(** * pokki: the movie-listing scraper of [app.py]

    A shallow embedding of [app.py] and the properties of its record
    extractor ([extract_movies_from_soup]), its page fetcher ([fetch_html])
    and its entry point ([main]).

    Python strings are modelled by [string]: a character is a code point
    below 256.  Python [int] is modelled by [Z] and Python [float] by the
    rational [Q] it stands for: the rounding of doubles, the infinities
    and NaN are not modelled.  [None] is modelled by [option], exceptions
    by the [result] type and the statements of a function body by a
    state-and-exception monad over what the body changes.

    Two limits of the interpreter are part of the model.  The depth that
    the recursion limit leaves to [tag.string], which BeautifulSoup
    computes by one Python call for each nested tag, is a variable
    [depth] of the development: the statements hold for every depth,
    and a statement on a sample page says which depth it needs.  The
    range of the clock of [time.sleep] is given by the constants
    [clock_min] and [clock_max]. *)

From Stdlib Require Import String Ascii List ZArith QArith Lia Bool Arith.
Import ListNotations.
Close Scope Q_scope.
Open Scope string_scope.

Set Implicit Arguments.

(** ** Characters and strings *)

Module Str.

(** [str.isspace], which is also [\s] and what [str.strip] removes, on
    the code points below 256: tab, line feed, vertical tab, form feed,
    carriage return, the four separators 28..31, the space, the next
    line character 133 and the no-break space 160. *)
Definition is_space (c : ascii) : bool :=
  let n := nat_of_ascii c in
  (((9 <=? n) && (n <=? 13)) || ((28 <=? n) && (n <=? 32)) ||
   (n =? 133) || (n =? 160))%nat.

(** [\d] on the code points below 256: the ten ASCII digits (the
    superscript digits of Latin-1 are no decimal digits). *)
Definition is_digit (c : ascii) : bool :=
  let n := nat_of_ascii c in ((48 <=? n) && (n <=? 57))%nat.
Lemma hex4_of_code_unit (c : N) :
  c < 65536 ->
  hex4 (hex_char (c / 4096)) (hex_char ((c / 256) mod 16))
       (hex_char ((c / 16) mod 16)) (hex_char (c mod 16)) = Some c.
Proof.
  intros H. unfold hex4.
  rewrite !hex_digit_hex_char.
  - f_equal.
    assert (D1 : c / 16 / 16 = c / 256) by now rewrite N.Div0.div_div.
    assert (D2 : c / 256 / 16 = c / 4096) by now rewrite N.Div0.div_div.
    pose proof (N.div_mod c 16 ltac:(lia)) as E0.
    pose proof (N.div_mod (c / 16) 16 ltac:(lia)) as E1.
    pose proof (N.div_mod (c / 256) 16 ltac:(lia)) as E2.
    rewrite D1 in E1. rewrite D2 in E2. lia.
  - apply N.mod_lt; lia.
  - apply N.mod_lt; lia.
  - apply N.mod_lt; lia.
  - apply N.Div0.div_lt_upper_bound. lia.
Qed.

Lemma parse_chars_unicode_escape (c : N) (cs : jstring) :
  c < 65536 ->
  parse_chars (unicode_escape c ++ cs) = cons_fst c (parse_chars cs).
Proof.
  intros H. unfold unicode_escape.
  cbn [List.app parse_chars N.eqb Pos.eqb].
  now rewrite hex4_of_code_unit.
Qed.

Lemma parse_chars_raw (c : N) (cs : jstring) :
  c <> 34 -> c <> 92 -> 32 <= c ->
  parse_chars (c :: cs) = cons_fst c (parse_chars cs).
Proof.
  intros H1 H2 H3. cbn [parse_chars].
  apply N.eqb_neq in H1, H2. rewrite H1, H2.
  assert (E : N.ltb c 32 = false) by (apply N.ltb_ge; lia).
  now rewrite E.
Qed.

Lemma parse_chars_quote_char (c : N) (cs : jstring) :
  parse_chars (quote_char c ++ cs) = cons_fst c (parse_chars cs).
Proof.
  unfold quote_char.
  destruct (N.eqb_spec c 8) as [->|N8]; [reflexivity|].
  destruct (N.eqb_spec c 9) as [->|N9]; [reflexivity|].
  destruct (N.eqb_spec c 10) as [->|N10]; [reflexivity|].
  destruct (N.eqb_spec c 12) as [->|N12]; [reflexivity|].
  destruct (N.eqb_spec c 13) as [->|N13]; [reflexivity|].
  destruct (N.eqb_spec c 34) as [->|N34]; [reflexivity|].
  destruct (N.eqb_spec c 92) as [->|N92]; [reflexivity|].
  destruct (N.ltb_spec c 32) as [Hlt|Hge].
  - apply parse_chars_unicode_escape. lia.
  - now apply parse_chars_raw.
Qed.

Lemma parse_chars_quote_chars (s rest : jstring) :
  parse_chars (quote_chars s ++ 34 :: rest) = Some (s, rest).
Proof.
  remember (List.length s) as n eqn:Hn. revert s Hn.
  induction n as [n IH] using lt_wf_ind; intros s Hn.
  destruct s as [|c s1]; [reflexivity|].
  cbn [quote_chars].
  destruct (is_high_surrogate c) eqn:Hh.
  - unfold is_high_surrogate in Hh. apply andb_true_iff in Hh as [H1 H2].
    apply N.leb_le in H1, H2.
    destruct s1 as [|d s2].
    + rewrite parse_chars_unicode_escape by lia. reflexivity.
    + destruct (is_low_surrogate d) eqn:Hl.
      * unfold is_low_surrogate in Hl. apply andb_true_iff in Hl as [H3 H4].
        apply N.leb_le in H3, H4.
        cbn [List.app]. rewrite !parse_chars_raw by lia.
        rewrite (IH (List.length s2)); simpl in *; try lia; reflexivity.
      * rewrite <- List.app_assoc, parse_chars_unicode_escape by lia.
        rewrite (IH (List.length (d :: s2))); simpl in *; try lia; reflexivity.
  - destruct (is_low_surrogate c) eqn:Hl.
    + unfold is_low_surrogate in Hl. apply andb_true_iff in Hl as [H3 H4].
      apply N.leb_le in H3, H4.
      rewrite <- List.app_assoc, parse_chars_unicode_escape by lia.
      rewrite (IH (List.length s1)); simpl in *; try lia; reflexivity.
    + rewrite <- List.app_assoc, parse_chars_quote_char.
      rewrite (IH (List.length s1)); simpl in *; try lia; reflexivity.
Qed.

(** ** Numbers: [parse_number] inverts [stringify_number] *)

Lemma digit_of_char_of_digit (d : digits) :
  digit_of_char (char_of_digit d) = Some d.
Proof. destruct d; reflexivity. Qed.

Lemma read_digits_app (ds : list digits) (rest : jstring) :
  match rest with [] => True | c :: _ => digit_of_char c = None end ->
  read_digits (List.map char_of_digit ds ++ rest) = (ds, rest).
Proof.
  intros Hrest. induction ds as [|d ds IH]; simpl.
  - destruct rest as [|c rest']; [reflexivity|]. simpl. now rewrite Hrest.
  - now rewrite digit_of_char_of_digit, IH.
Qed.
(** X13. The raw sheets of [main] are kept by name: the names are those of
    the statements, and the sheet of a name is the table of the last
    filing of that name among those whose statement is found, the tables
    of the earlier ones being overwritten, while the statement of every one
    of them is kept; the rows of the statement of that last filing are
    extracted from the sheet. There are as many sheets as statements
    exactly when no two statements share the form and the date, and fewer
    otherwise. *)
Theorem raw_sheets_by_name (target_phrase : string)
    (filings : list (Edgar.Filing * Responses)) :
  let acc := main_loop target_phrase filings (mkCollected ∅ []) in
  dom (raw_sheets acc)
  = list_to_set (filing_key <$> all_statements acc) /\
  (forall pre fr post,
     found target_phrase filings = pre ++ fr :: post ->
     Forall (fun fr' => sheet_name_of fr'.1 <> sheet_name_of fr.1) post ->
     raw_sheets acc !! sheet_name_of fr.1 = Some (table_of fr.2)) /\
  (forall k df,
     raw_sheets acc !! k = Some df ->
     exists pre fr post,
       found target_phrase filings = pre ++ fr :: post /\
       Forall (fun fr' => sheet_name_of fr'.1 <> k) post /\
       sheet_name_of fr.1 = k /\ table_of fr.2 = df /\
       statement_of fr ∈ all_statements acc /\
       rows (statement_of fr) = extract_line_items_with_sections df) /\
  (size (raw_sheets acc) <= length (all_statements acc))%nat /\
  (size (raw_sheets acc) = length (all_statements acc) <->
   NoDup (filing_key <$> all_statements acc)).
Proof.
  intros acc.
  assert (forall k (l : list (Edgar.Filing * Responses)),
            Forall (fun fr' => String.eqb (sheet_name_of fr'.1) k = false) l
            <-> Forall (fun fr' => sheet_name_of fr'.1 <> k) l) as Hneq.
  { intros k l. apply Forall_proper; [|done]. intros fr'.
    by rewrite String.eqb_neq. }
  assert (all_statements acc = statement_of <$> found target_phrase filings)
    as Hall.
  { unfold acc. by rewrite main_loop_statements. }
  assert (forall k df,
            raw_sheets acc !! k = Some df ->
            exists pre fr post,
              found target_phrase filings = pre ++ fr :: post /\
              Forall (fun fr' => sheet_name_of fr'.1 <> k) post /\
              sheet_name_of fr.1 = k /\ table_of fr.2 = df) as Hget.
  { intros k df. unfold acc. rewrite main_loop_sheets.
    destruct (last _) as [fr|] eqn:Hlast;
      [|cbn [raw_sheets]; by rewrite lookup_empty].
    intros [= <-].
    apply last_filter_split in Hlast as (pre & post & E & Hk & Hpost).
    exists pre, fr, post. split; [done|]. split; [by apply Hneq|].
    split; [|done]. by apply String.eqb_eq. }
  assert (dom (raw_sheets acc)
          = list_to_set (filing_key <$> all_statements acc)) as Hdom.
  { apply set_eq. intros k.
    rewrite elem_of_dom, elem_of_list_to_set, Hall, <- list_fmap_compose.
    rewrite list_elem_of_fmap. split.
    - intros [df (pre & fr & post & E & _ & <- & _)%Hget]. exists fr.
      split; [done|]. rewrite E. apply elem_of_app. right. by left.
    - intros (fr & Hk & Hin).
      assert (k = sheet_name_of fr.1) as -> by exact Hk. unfold acc.
      rewrite main_loop_sheets.
      destruct (filter_elem_last
                  (fun fr' => String.eqb (sheet_name_of fr'.1)
                                (sheet_name_of fr.1))
                  (found target_phrase filings) fr Hin) as [fr' ->];
        [by apply String.eqb_eq|]. by eexists. }
  split; [done|]. split; [|split; [|split]].
  - intros pre fr post E Hpost. unfold acc. rewrite main_loop_sheets.
    assert (last (List.filter
                    (fun fr' => String.eqb (sheet_name_of fr'.1)
                                  (sheet_name_of fr.1))
                    (found target_phrase filings)) = Some fr) as ->; [|done].
    apply last_filter_split. exists pre, post. split; [done|].
    split; [by apply String.eqb_eq|]. by apply Hneq.
  - intros k df (pre & fr & post & E & Hpost & Hk & Hdf)%Hget.
    exists pre, fr, post.
    split; [done|]. split; [done|]. split; [done|]. split; [done|]. split.
    + rewrite Hall, E. apply list_elem_of_fmap_2, elem_of_app. right.
      by left.
    + by rewrite <- Hdf.
  - rewrite <- size_dom, Hdom.
    etransitivity; [apply size_list_to_set_le|]. by rewrite length_fmap.
  - rewrite <- size_dom, Hdom, <- size_list_to_set_NoDup.
    by rewrite length_fmap.
Qed.

(** ** Tables without short rows *)

Lemma max_list_le (l : list nat) (n : nat) :
  Forall (fun k => k <= n)%nat l -> (max_list l <= n)%nat.
Proof.
  intros Hl. induction Hl as [|k l Hk _ IH]; [simpl; lia|].
  change (max_list (k :: l)) with (Nat.max k (max_list l)). lia.
Qed.

Lemma rectangular_lengths (table_rows : list (list string)) :
  rectangular table_rows = true ->
  exists n, Forall (fun cols => length cols = n) table_rows.
Proof.
  destruct table_rows as [|cols table_rows]; [by exists 0%nat|].
  simpl. intros Hall. exists (length cols). constructor; [done|].
  apply Forall_forall. intros cols' Hin%list_elem_of_In.
  rewrite forallb_forall in Hall. by apply Nat.eqb_eq, Hall.
Qed.

(** The frame of a rectangular table holds the texts of the table. *)
Lemma df_rows_rectangular (table_rows : list (list string)) :
  rectangular table_rows = true ->
  df_rows (List.map (List.map Some) table_rows)
  = List.map (List.map Some) table_rows.
Proof.
  intros [n Hn]%rectangular_lengths. unfold df_rows.
  assert (shape1 (List.map (List.map Some) table_rows) <= n)%nat as Hw.
  { unfold shape1. apply max_list_le, Forall_fmap, Forall_fmap.
    eapply Forall_impl; [exact Hn|]. intros cols Hcols. simpl in *.
    rewrite length_map. lia. }
  generalize dependent (shape1 (List.map (List.map Some) table_rows)).
  intros w Hw. induction Hn as [|cols table_rows Hcols _ IH]; [done|].
  cbn [List.map fmap list_fmap]. f_equal; [|exact IH].
  unfold pad_row. rewrite length_map.
  replace (w - length cols)%nat with 0%nat by lia. apply app_nil_r.
Qed.

Lemma first_data_table_elem (page : list (string * list (list string))) :
  Edgar.first_data_table page = [] \/
  exists text table_rows,
    (text, table_rows) ∈ page /\
    Edgar.first_data_table page = List.map (List.map Some) table_rows.
Proof.
  induction page as [|[text table_rows] page IH]; [by left|]. simpl.
  assert (Edgar.first_data_table page = [] \/
          exists text' table_rows',
            (text', table_rows') ∈ (text, table_rows) :: page /\
            Edgar.first_data_table page
            = List.map (List.map Some) table_rows') as Hrest.
  { destruct IH as [?|(text' & table_rows' & ? & ?)]; [by left|].
    right. exists text', table_rows'. split; [by right|done]. }
  destruct (Edgar.is_reference_table text); [done|].
  destruct table_rows as [|cols table_rows]; [done|].
  right. exists text, (cols :: table_rows). split; [by left|done].
Qed.

(** No cell of the frame of a rectangular page is filled in. *)
Lemma table_of_texts (resp : Responses) :
  rectangular_page resp = true ->
  Forall (Forall (fun c : cell => is_Some c)) (df_rows (table_of resp)).
Proof.
  unfold rectangular_page, table_of, Edgar.parse_single_statement_table.
  destruct (tables resp) as [page|]; [|by constructor].
  intros Hpage.
  destruct (first_data_table_elem page)
    as [->|(text & table_rows & Hin & ->)]; [by constructor|].
  rewrite forallb_forall in Hpage.
  apply list_elem_of_In, Hpage in Hin. simpl in Hin.
  rewrite df_rows_rectangular by done.
  apply Forall_forall. intros r (cols & <- & _)%list_elem_of_In%in_map_iff.
  apply Forall_forall. intros c (t & <- & _)%list_elem_of_In%in_map_iff.
  by eexists.
Qed.

Section MergerEffects.

Context {parser : Dateutil} {iteration : SetOrder}.

(** ** What a merge that runs to its end has done *)

Lemma write_dates_app (ws1 ws2 : list (Key * string * string)) :
  write_dates (ws1 ++ ws2) = write_dates ws1 ∪ write_dates ws2.
Proof. unfold write_dates. by rewrite fmap_app, list_to_set_app_L. Qed.

Lemma merge_row_effect fdate st row st' :
  merge_row fdate st row = Ok st' ->
  master_order st'
    = (if decide (row_key row ∈ master_order st) then master_order st
       else master_order st ++ [row_key row]) /\
  (forall k d,
     cell_at st' k d
     = match last_write k d (row_write fdate row) with
       | Some v => Some v
       | None => cell_at st k d
       end) /\
  all_dates st' = all_dates st ∪ write_dates (row_write fdate row) /\
  dom (master_data st') = {[row_key row]} ∪ dom (master_data st).
Proof.
  unfold merge_row, row_write.
  pose proof (cell_at_touch st (row_key row)) as Htouch. simpl in Htouch.
  assert (Hdom : dom (if decide (is_Some (master_data st !! row_key row))
                      then master_data st
                      else <[row_key row:=∅]> (master_data st))
                 = {[row_key row]} ∪ dom (master_data st)).
  { case_decide as Hk; [|by rewrite dom_insert_L].
    apply elem_of_dom in Hk. symmetry. apply subseteq_union_1_L.
    by apply singleton_subseteq_l. }
  set (data := if decide (is_Some (master_data st !! row_key row))
               then master_data st else <[row_key row:=∅]> (master_data st))
    in *.
  destruct (select_closest_date (date_values row) fdate)
    as [[[raw canon]|]|e]; simpl; [| |done].
  - destruct (dict_get raw (date_values row)) as [val|]; [|done].
    intros [= <-]. cbn [master_order all_dates master_data].
    split; [done|]. split; [|split].
    + intros k d. unfold cell_at at 1. cbn [master_data last_write].
      destruct (decide (row_key row = k /\ canon = d)) as [[<- <-]|Hne].
      * rewrite lookup_insert_eq. simpl. by rewrite lookup_insert_eq.
      * destruct (decide (row_key row = k)) as [<-|Hk].
        -- rewrite lookup_insert_eq. simpl.
           rewrite lookup_insert_ne by tauto.
           rewrite <- (Htouch (row_key row) d).
           by destruct (data !! row_key row).
        -- rewrite lookup_insert_ne by done. apply Htouch.
    + unfold write_dates. simpl.
      by rewrite union_empty_r_L, (comm_L (∪)).
    + rewrite dom_insert_L, Hdom.
      by rewrite (assoc_L (∪)), union_idemp_L.
  - intros [= <-]. cbn [master_order all_dates master_data].
    split; [done|]. split; [|split].
    + intros k d. unfold cell_at at 1. cbn [master_data last_write].
      apply Htouch.
    + unfold write_dates. simpl. by rewrite union_empty_r_L.
    + done.
Qed.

• _Goal of the exercise_: Reproduce word for word the material above, starting with the line that has "c <> 34 -> c <> 92 -> 32 <= c ->" and stopping after the line that has "destruct (N.eqb_spec c 8)".

• _Answer_:
  c <> 34 -> c <> 92 -> 32 <= c ->
  parse_chars (c :: cs) = cons_fst c (parse_chars cs).
Proof.
  intros H1 H2 H3. cbn [parse_chars].
  apply N.eqb_neq in H1, H2. rewrite H1, H2.
  assert (E : N.ltb c 32 = false) by (apply N.ltb_ge; lia).
  now rewrite E.
Qed.

Lemma parse_chars_quote_char (c : N) (cs : jstring) :
  parse_chars (quote_char c ++ cs) = cons_fst c (parse_chars cs).
Proof.
  unfold quote_char.
  destruct (N.eqb_spec c 8) as [->|N8]; [reflexivity|].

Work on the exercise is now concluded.